Author: Sarah Dessen

Publication Date:  May 14, 2009

Genre: Young Adult

Publisher: Speak

Rating: 3.5/5 stars

Summary (from Barnes & Noble): Ruby is used to taking care of herself. But now she’s living in a fancy new house with her sister Cora—a sister she hasn’t seen in ten years—and her husband Jamie—creator of one of the most popular online networking sites. She’s attending private school, wearing new clothes, and for the first time, feels the promise of a future that include college and her family. So why is she so wary? And what is Nate— the adorable and good-hearted boy next door— hiding behind his genial nature? As Ruby starts to see, there’s a big difference between being given help, and being able to accept it. And sometimes, in order to save yourself, you’ve got to reach out to someone else.

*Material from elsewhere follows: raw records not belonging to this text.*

Lemma request_ends k o (data : list Z) (writing : bool) s :
  quiet k -> is_sector s -> (writing = true -> sector_ok data) ->
  o = (if writing then OpWriteSector s data else OpReadSector s) ->
  exists k', call_and_wait o k = Ok (tt, k') /\ quiet k' /\
    backing (disk k') = (if writing then update s data (backing (disk k)) else backing (disk k)) /\
    (writing = false -> exists T, threads k' !! currentThread k' = Some T /\ buf T = sector (backing (disk k)) s).
Proof.
  intros Hq Hs Hdata Ho. destruct (quiet_busy k Hq) as (t & id & pr & stk & m & nt & occ & ptrs & lst & ss & ls & cs & dn & fs & b
    & i0 & n0 & u0 & w0 & i1 & n1 & u1 & w1 & h & tk & d & -> & Hstk & Hn & Ha & Hh & Him).
  pose proof (proj1 (sector_test s) Hs) as Hin. apply andb_true_iff in Hin as [Hs1 Hs2].
  assert (Hn' : 0 <= totalTicks (ticked tk)) by (cbn; unfold SystemTick; lia).
  rewrite call_busy. change 32%nat with (5 + 27)%nat.
  set (lat := ComputeLatency (totalTicks (ticked tk)) d s writing).
  assert (Hlat : 500 <= lat) by (by apply latency_bounds). assert (Hpos : (0 <? lat) = true) by (apply Z.ltb_lt; lia).
  set (d0 := MkDisk (if writing then update s data (backing d) else backing d) true (lastSector d) (bufferInit d)).
  destruct (update_last (totalTicks (ticked tk)) s d0) as (U1 & U2 & U3).
  assert (Him' : image_ok (backing d0)).
  { subst d0. destruct writing; [|done]. apply update_ok; [done|by apply Hdata]. }
  destruct writing; subst o.
  - erewrite take_lock by reflexivity. change 27%nat with (S (9 + 17))%nat.
    erewrite until_step; [|cbn [length]; lia|by apply step_write_request].
    destruct (wait_for_disk t id pr stk m nt occ ptrs lst ss ls cs dn fs 17 b (totalTicks (ticked tk) + lat) i0 n0 u0 w0 i1 (n1 + 1) u1
      (filter (fun x => x <> t) w1) (Some t) (set_numDiskWrites (numDiskWrites (ticked tk) + 1) (ticked tk))
      (UpdateLast (totalTicks (ticked tk)) s d0) Hstk) as (n0' & w0' & u1' & w1' & Hrun); [apply Z.ltb_lt; cbn in *; lia|].
    eexists. split; [exact Hrun|]. split; [|split; [exact U1|done]].
    apply busy_quiet; [done|cbn in *; unfold SystemTick in *; lia|done|unfold HandleInterrupt; cbn [lastSector]; by rewrite U3
      |unfold HandleInterrupt; cbn [backing]; by rewrite U1].
  - erewrite take_lock by reflexivity. change 27%nat with (S (9 + 17))%nat.
    erewrite until_step; [|cbn [length]; lia|by apply step_read_request].
    destruct (wait_for_disk t id pr stk m nt occ ptrs lst ss ls cs dn fs 17 (sector (backing d) s) (totalTicks (ticked tk) + lat) i0 n0 u0 w0 i1 (n1 + 1) u1
      (filter (fun x => x <> t) w1) (Some t) (set_numDiskReads (numDiskReads (ticked tk) + 1) (ticked tk))
      (UpdateLast (totalTicks (ticked tk)) s d0) Hstk) as (n0' & w0' & u1' & w1' & Hrun); [apply Z.ltb_lt; cbn in *; lia|].
    eexists. split; [exact Hrun|]. split; [|split; [exact U1|]].
    + apply busy_quiet; [done|cbn in *; unfold SystemTick in *; lia|done|unfold HandleInterrupt; cbn [lastSector]; by rewrite U3
      |unfold HandleInterrupt; cbn [backing]; by rewrite U1].
    + intros _. eexists. split; [apply lookup_insert_eq|done].
Qed.

Lemma request_outside k o s :
  quiet k -> ~ is_sector s -> (o = OpReadSector s \/ exists data, o = OpWriteSector s data) ->
  call_and_wait o k = Stop AssertFailed.
Proof.
  intros Hq Hs Ho. destruct (quiet_busy k Hq) as (t & id & pr & stk & m & nt & occ & ptrs & lst & ss & ls & cs & dn & fs & b
    & i0 & n0 & u0 & w0 & i1 & n1 & u1 & w1 & h & tk & d & -> & Hstk & Hn & Ha & Hh & Him).
  assert (Hbad : (0 <=? s) && (s <? NumSectors) = false).
  { apply not_true_iff_false. by rewrite <- sector_test. }
  rewrite call_busy. change 32%nat with (5 + 27)%nat. destruct Ho as [->|[data ->]].
  - erewrite take_lock by reflexivity. apply until_stop; [cbn [length]; lia|by apply step_bad_read].
  - erewrite take_lock by reflexivity. apply until_stop; [cbn [length]; lia|by apply step_bad_write].
Qed.
End Calls.

(** [SynchDisk] as the disk of the file system. *)
Definition synch_disk (Random : nat -> Z) : SectorDisk Kernel := {|
  ReadSector := synch_read Random;
  WriteSector := synch_write Random
|}.

Lemma synch_read_ok Random k s : quiet k -> is_sector s ->
  exists k', synch_read Random s k = Ok (sector (backing (disk k)) s, k') /\ quiet k' /\ backing (disk k') = backing (disk k).
Proof.
  intros Hq Hs. destruct (request_ends Random k (OpReadSector s) [] false s Hq Hs ltac:(done) eq_refl)
    as (k' & Hrun & Hq' & Hb & Hbuf).
  destruct (Hbuf eq_refl) as (T & HT & HB). exists k'. split; [|done].
  unfold synch_read. rewrite (bind_ok _ _ _ _ _ Hrun). unfold gets. erewrite bind_ok by reflexivity.
  erewrite bind_ok; [|unfold thread; by rewrite HT]. by rewrite HB.
Qed.

Lemma synch_write_ok Random k s data : quiet k -> is_sector s -> sector_ok data ->
  exists k', synch_write Random s data k = Ok (tt, k') /\ quiet k' /\ backing (disk k') = update s data (backing (disk k)).
Proof.
  intros Hq Hs Hd. destruct (request_ends Random k (OpWriteSector s data) data true s Hq Hs ltac:(done) eq_refl)
    as (k' & Hrun & Hq' & Hb & _). by exists k'.
Qed.

Lemma synch_read_outside Random k s : quiet k -> ~ is_sector s -> synch_read Random s k = Stop AssertFailed.
Proof.
  intros Hq Hs. unfold synch_read. apply bind_stop. apply (request_outside Random k _ s Hq Hs). by left.
Qed.

Lemma synch_write_outside Random k s data : quiet k -> ~ is_sector s -> synch_write Random s data k = Stop AssertFailed.
Proof. intros Hq Hs. apply (request_outside Random k _ s Hq Hs). right. by eexists. Qed.

Definition synch_disk_laws (Random : nat -> Z) : @SectorDiskLaws Kernel (synch_disk Random).
Proof.
  refine (@Build_SectorDiskLaws Kernel (synch_disk Random) (fun k => backing (disk k)) quiet _ _ _ _ _).
  - intros k Hq. apply (q_image k Hq).
  - apply synch_read_ok.
  - apply synch_write_ok.
  - apply synch_read_outside.
  - apply synch_write_outside.
Defined.

(** The kernel [Initialize] makes, once the main thread has enabled interrupts, is
    such a kernel. *)
Lemma start_quiet Random img body : image_ok img ->
  exists k k', Initialize Random disk_config [0; 1] [MkLock 1 None] 0 img body = Ok k /\
    step Random disk_config k = Ok (tt, k') /\ quiet k'.
Proof.
  intros Him.
  exists (busy 0 0 255 None ∅ 1 (<[0%nat := true]> (replicate 128 false)) (<[0%nat := Some 0%nat]> (replicate 128 None)) 0
    [] [] [] 0 (thread_root body) [] RUNNING IntOff [] [] (MkSem 0 [] 0 0 0 []) (MkSem 1 [] 1 0 0 []) None
    (MkStats 0 0 0 0 0 0) (new_disk img)).
  eexists. split; [reflexivity|]. split; [unfold thread_root, busy; kernel_step; reflexivity|].
  apply (busy_quiet 0 0 255 None ∅ 1 (<[0%nat := true]> (replicate 128 false)) (<[0%nat := Some 0%nat]> (replicate 128 None)) 0
    [] [] [] 0 ((FOp <$> body) ++ [FFinish]) [] 0 0 0 [] 1 0 0 [] None (MkStats 10 0 10 0 0 0) (new_disk img)); by left || done.
Qed.

(** C14. [SynchDisk::ReadSector] and [SynchDisk::WriteSector] implement the disk
    interface the file system is verified against: on a kernel whose disk is free
    the call takes the lock, starts the request, sleeps, is woken by the disk's
    interrupt from the idle loop and returns, within a bounded number of steps; the
    sector read is the sector of the disk, a write replaces that sector alone, and
    the kernel is left ready for the next request.  A sector number outside the
    disk fails the assertion of [Disk]. *)
Theorem synch_disk_correct Random k s data :
  quiet k -> sector_ok data ->
  if decide (is_sector s) then
    (exists k', synch_read Random s k = Ok (sector (backing (disk k)) s, k') /\ quiet k' /\
       backing (disk k') = backing (disk k)) /\
    (exists k', synch_write Random s data k = Ok (tt, k') /\ quiet k' /\
       backing (disk k') = update s data (backing (disk k)))
  else synch_read Random s k = Stop AssertFailed /\ synch_write Random s data k = Stop AssertFailed.
Proof.
  intros Hq Hd. destruct (decide (is_sector s)).
  - split; [by apply synch_read_ok|by apply synch_write_ok].
  - split; [by apply synch_read_outside|by apply synch_write_outside].
Qed.

Lemma synch_disk_correct_witness :
  exists k k', quiet k /\ synch_write (fun _ => 0) 7 (replicate 128 5) k = Ok (tt, k') /\ sector (backing (disk k')) 7 = replicate 128 5.
Proof.
  assert (Hs : forall x, is_byte x -> sector_ok (replicate 128 x)).
  { intros x Hx. split; [apply length_replicate|by apply Forall_replicate]. }
  assert (Him : image_ok (replicate 1024 (replicate 128 0))).
  { split; [apply length_replicate|]. apply Forall_replicate, Hs. done. }
  destruct (start_quiet (fun _ => 0) _ [] Him) as (k0 & k & _ & _ & Hq).
  pose proof (synch_disk_correct (fun _ => 0) k 7 (replicate 128 5) Hq (Hs 5 ltac:(done))) as H.
  rewrite decide_True in H by done. destruct H as [_ (k' & Hrun & _ & Hb)].
  exists k, k'. split; [exact Hq|]. split; [exact Hrun|]. rewrite Hb. apply sector_update_eq; [apply (q_image k Hq)|done].
Defined.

My Review: This book is classic Sarah Dessen. You’ve got the headstrong girl with a fatal flaw (in this case it’s that she can’t trust anyone), you’ve got the handsome boy (in this case one with a secret) and a love story that happens despite all the odds. I’m definitely not saying I don’t enjoy Sarah Dessen’s novels it’s just that I do seem to know exactly where they will end before they do. However, while I do know how and where the book will end most of the fun in reading a Dessen novel is discovering how the characters will get there.

This book did not disappoint with the drama and insecurities that a teenage girl at a new school and in a new life faces. It was interesting to watch Ruby go form being so independent and barely making it by to actually putting herself into her schoolwork and her job. It was a nice feeling to watch her slowly make friends and begin to feel comfortable in this life where she wasn’t faced with constant hardship.

While I know the focus of the book was on Nate and Ruby’s relationship I was far more drawn into the relationship between Ruby and her older sister Cora. The idea that their mother purposefully keep them separated was heartbreaking and cruel, yet at the same time made me understand her mother’s character far more than I would have otherwise. Honestly, I think I would’ve preferred this book without the romance and the intrigue had it just focused solely on the sisters relationship and how they slowly built it back up and began to consider each other family again. I think that book would’ve had a much stronger storyline and would created a much stronger emotional reaction from me.